» **TASK INSTRUCTIONS**: One number is the whole answer: how many lines of the material hold "ties".

-------- PROVIDED MATERIAL

(** * The button network (docs/agentpy_button_network.ipynb)

  A shallow embedding of the notebook's [ButtonModel]: its three methods
  [setup], [update] and [step], the Python arithmetic they use (ints as
  [Z], floats as binary64 through the Standard Library's [SpecFloat]) and
  the graph operations they call ([networkx]'s [Graph.add_edge] and
  [connected_components]). *)

From Stdlib Require Import ZArith Lia Bool.
From Stdlib Require Import Floats.SpecFloat.
From stdpp Require Import base gmap sets list.

(** * Python values and control *)
Module Py.

(** The exceptions in play. [InvalidConfiguration] is the one the
    specification names; no method of the notebook raises it. *)
Inductive exn : Set :=
  | ValueError
  | OverflowError
  | ZeroDivisionError
  | InvalidConfiguration.

Inductive result (A : Type) : Type :=
  | Ok (a : A)
  | Raise (e : exn).
Global Arguments Ok {A} a.
Global Arguments Raise {A} e.

Global Instance result_ret : MRet result := @Ok.
Global Instance result_bind : MBind result := λ A B k r,
  match r with
  | Ok a => k a
  | Raise e => Raise e
  end.

(** [for _ in range(k): body], the first exception ending the loop. *)
Fixpoint for_range {S : Type} (k : nat) (body : S → result S) (s : S) : result S :=
  match k with
  | O => Ok s
  | S k' => s' ← body s; for_range k' body s'
  end.

(** [max(l)] on a list: [ValueError] on the empty list. *)
Definition max (l : list Z) : result Z :=
  match l with
  | [] => Raise ValueError
  | x :: l' => Ok (fold_left Z.max l' x)
  end.

End Py.
Import Py.

(** * Binary64 floats, as Python's [float] *)
Module F64.
Local Open Scope Z_scope.

Definition prec : Z := 53.
Definition emax : Z := 1024.

Definition zero : spec_float := S754_zero false.
Definition one : spec_float := S754_finite false 4503599627370496 (-52).

(** [x <= y] on floats; it fails as soon as one side is a NaN. *)
Definition le (x y : spec_float) : Prop := SFleb x y = true.

(** The integer [z] as a mantissa at exponent 0, not yet rounded. *)
Definition Zfloat (z : Z) : spec_float :=
  match z with
  | Z0 => S754_zero false
  | Zpos p => S754_finite false p 0
  | Zneg p => S754_finite true p 0
  end.

(** [float(n)] for a Python int: the nearest float, ties to even;
    [OverflowError] when [n] is beyond the largest float. *)
Definition of_int (n : Z) : result spec_float :=
  match binary_normalize prec emax n 0 false with
  | S754_infinity _ => Raise OverflowError
  | x => Ok x
  end.

(** [n * x] with [n] an int and [x] a float: the int is converted first. *)
Definition int_mul (n : Z) (x : spec_float) : result spec_float :=
  nf ← of_int n; Ok (SFmul prec emax nf x).

(** [int(x)]: truncation toward zero; a NaN raises [ValueError], an
    infinity [OverflowError]. *)
Definition to_int (x : spec_float) : result Z :=
  match x with
  | S754_zero _ => Ok 0
  | S754_finite s m e => Ok (cond_Zopp s (Z.shiftl (Zpos m) e))
  | S754_infinity _ => Raise OverflowError
  | S754_nan => Raise ValueError
  end.

(** [math.floor(x)], the rounding the specification names. *)
Definition floor (x : spec_float) : result Z :=
  match x with
  | S754_zero _ => Ok 0
  | S754_finite s m e => Ok (Z.shiftl (cond_Zopp s (Zpos m)) e)
  | S754_infinity _ => Raise OverflowError
  | S754_nan => Raise ValueError
  end.

(** [a / b] on two Python ints (true division): the correctly rounded
    quotient; [ZeroDivisionError] for [b = 0], [OverflowError] when the
    quotient is beyond the largest float. *)
Definition int_truediv (a b : Z) : result spec_float :=
  if b =? 0 then Raise ZeroDivisionError
  else match SFdiv prec emax (Zfloat a) (Zfloat b) with
       | S754_infinity _ => Raise OverflowError
       | x => Ok x
       end.

(** ** What the rounding of a quotient computes

    [X / Y] with its position between two integers, the integer nearest
    to it (ties to even), and the float this integer stands for at
    exponent [t - 1074]. *)
Definition loc_of_div (X Y : Z) : location :=
  if X mod Y =? 0 then loc_Exact else loc_Inexact (2 * (X mod Y) ?= Y).

Definition rne_div (X Y : Z) : Z := round_nearest_even (X / Y) (loc_of_div X Y).

Definition shr_inv (mrs : shr_record) (X Y : Z) : Prop :=
  0 < Y ∧ 0 <= X ∧ shr_m mrs = X / Y ∧ loc_of_shr_record mrs = loc_of_div X Y.

(** [t - 1074] is the exponent at which [A / 2^1074 / n] has 53 digits,
    or the least exponent when it has fewer. *)
Definition good (A n t : Z) : Prop :=
  0 <= t ∧ A / (n * 2 ^ t) < 2 ^ 53 ∧ (t = 0 ∨ 2 ^ 52 <= A / (n * 2 ^ t)).

Definition pack (m t : Z) : spec_float :=
  if m =? 0 then S754_zero false
  else if t - 1074 <=? 971 then S754_finite false (Z.to_pos m) (t - 1074)
  else S754_infinity false.

Definition rounded (M t : Z) : spec_float :=
  if M =? 0 then S754_zero false
  else if M =? 2 ^ 53 then
    (if t - 1073 <=? 971 then S754_finite false (Z.to_pos (2 ^ 52)) (t - 1073)
     else S754_infinity false)
  else if t - 1074 <=? 971 then S754_finite false (Z.to_pos M) (t - 1074)
  else S754_infinity false.

(** The last stage of [binary_round_aux], after the first rounding. *)
Definition finish_round (M e1 : Z) : spec_float :=
  let '(mrs'', e'') := shr_fexp 53 1024 M e1 loc_Exact in
  match shr_m mrs'' with
  | Z0 => S754_zero false
  | Zpos m => if Z.leb e'' (1024 - 53) then S754_finite false m e'' else S754_infinity false
  | _ => S754_nan
  end.

End F64.

(** * Undirected graphs, as [networkx.Graph] *)
Module nx.

(** The adjacency dictionary [_adj]: node to the set of its neighbours. *)
Abbreviation Graph := (gmap nat (gset nat)).

Definition neighbors (g : Graph) (v : nat) : gset nat := default ∅ (g !! v).

Definition add_node (g : Graph) (u : nat) : Graph :=
  match g !! u with
  | Some _ => g
  | None => <[u := ∅]> g
  end.

(** [G.add_edge(u, v)]: both endpoints become nodes when they are not,
    and each is recorded as a neighbour of the other. A pair that is
    already tied is stored once. *)
Definition add_edge (g : Graph) (u v : nat) : Graph :=
  let g0 := add_node (add_node g u) v in
  let g1 := <[u := neighbors g0 u ∪ {[v]}]> g0 in
  <[v := neighbors g1 v ∪ {[u]}]> g1.

(** Breadth-first search by levels: [seen] are the visited nodes,
    [nextlevel] the nodes met at the last level. *)
Fixpoint bfs_levels (fuel : nat) (g : Graph) (seen nextlevel : gset nat) : gset nat :=
  match fuel with
  | O => seen
  | S fuel' =>
      if decide (nextlevel = ∅) then seen
      else
        let thislevel := nextlevel ∖ seen in
        bfs_levels fuel' g (seen ∪ thislevel)
          (⋃ (neighbors g <$> elements thislevel))
  end.

Definition plain_bfs (g : Graph) (source : nat) : gset nat :=
  bfs_levels (S (S (size g))) g ∅ {[source]}.

Fixpoint components_from (g : Graph) (vs : list nat) (seen : gset nat) : list (gset nat) :=
  match vs with
  | [] => []
  | v :: vs' =>
      if decide (v ∈ seen) then components_from g vs' seen
      else
        let c := plain_bfs g v in
        c :: components_from g vs' (seen ∪ c)
  end.

(** [nx.connected_components(G)]: one set of nodes per component. *)
Definition connected_components (g : Graph) : list (gset nat) :=
  components_from g (elements (dom g)) ∅.

(** The sizes [len(c)] of the components, in their order. *)
Definition cluster_sizes (g : Graph) : list Z :=
  (λ c, Z.of_nat (size c)) <$> connected_components g.

(** [v] is reached from [u] along edges of [g]. *)
Definition edge (g : Graph) (u v : nat) : Prop := v ∈ neighbors g u.
Definition connected (g : Graph) : relation nat := rtc (edge g).

(** Every neighbour is a node, and edges go both ways. *)
Definition closed (g : Graph) : Prop :=
  ∀ u v, v ∈ neighbors g u → v ∈ dom g.
Definition symmetric (g : Graph) : Prop :=
  ∀ u v, v ∈ neighbors g u → u ∈ neighbors g v.
Definition loop_free (g : Graph) : Prop :=
  ∀ u, u ∉ neighbors g u.

End nx.

(** * The random source *)

(** Modelled from the spec: [AgentList.random(2)] belongs to the agentpy
    library, whose code is not part of the notebook. The specification
    asks for two distinct nodes drawn from the full node universe, so a
    random source is any state [G] with a draw that returns the nodes of
    two different agents of the list together with its next state, and
    that succeeds whenever the list holds two agents. How the two are
    chosen is left open. *)
Class RandomSource (G : Type) := {
  random2 : list nat → G → result (nat * nat * G);
  random2_sound : ∀ l g a b g',
    random2 l g = Ok (a, b, g') →
    ∃ i j, i ≠ j ∧ l !! i = Some a ∧ l !! j = Some b;
  random2_total : ∀ l g,
    2 ≤ length l → ∃ a b g', random2 l g = Ok (a, b, g')
}.

(** A linear congruential generator as one such source; the two positions
    are chosen the way [random.sample] fills a short sample: the second
    draw ranges over one position less and the last position stands in
    for the one already taken. *)
Module Lcg.
Local Open Scope Z_scope.

Definition next (s : Z) : Z :=
  (6364136223846793005 * s + 1442695040888963407) mod 2 ^ 64.

Definition below (k : nat) (s : Z) : nat :=
  Z.to_nat ((s / 2 ^ 32) mod Z.of_nat k).

Definition sample2 (l : list nat) (s : Z) : result (nat * nat * Z) :=
  let k := length l in
  if decide (k < 2)%nat then Raise ValueError
  else
    let s1 := next s in
    let i := below k s1 in
    let s2 := next s1 in
    let j0 := below (k - 1) s2 in
    let j := if decide (j0 = i) then (k - 1)%nat else j0 in
    match l !! i, l !! j with
    | Some a, Some b => Ok (a, b, s2)
    | _, _ => Raise ValueError
    end.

----------------

» **EXERCISE RESULT**: 2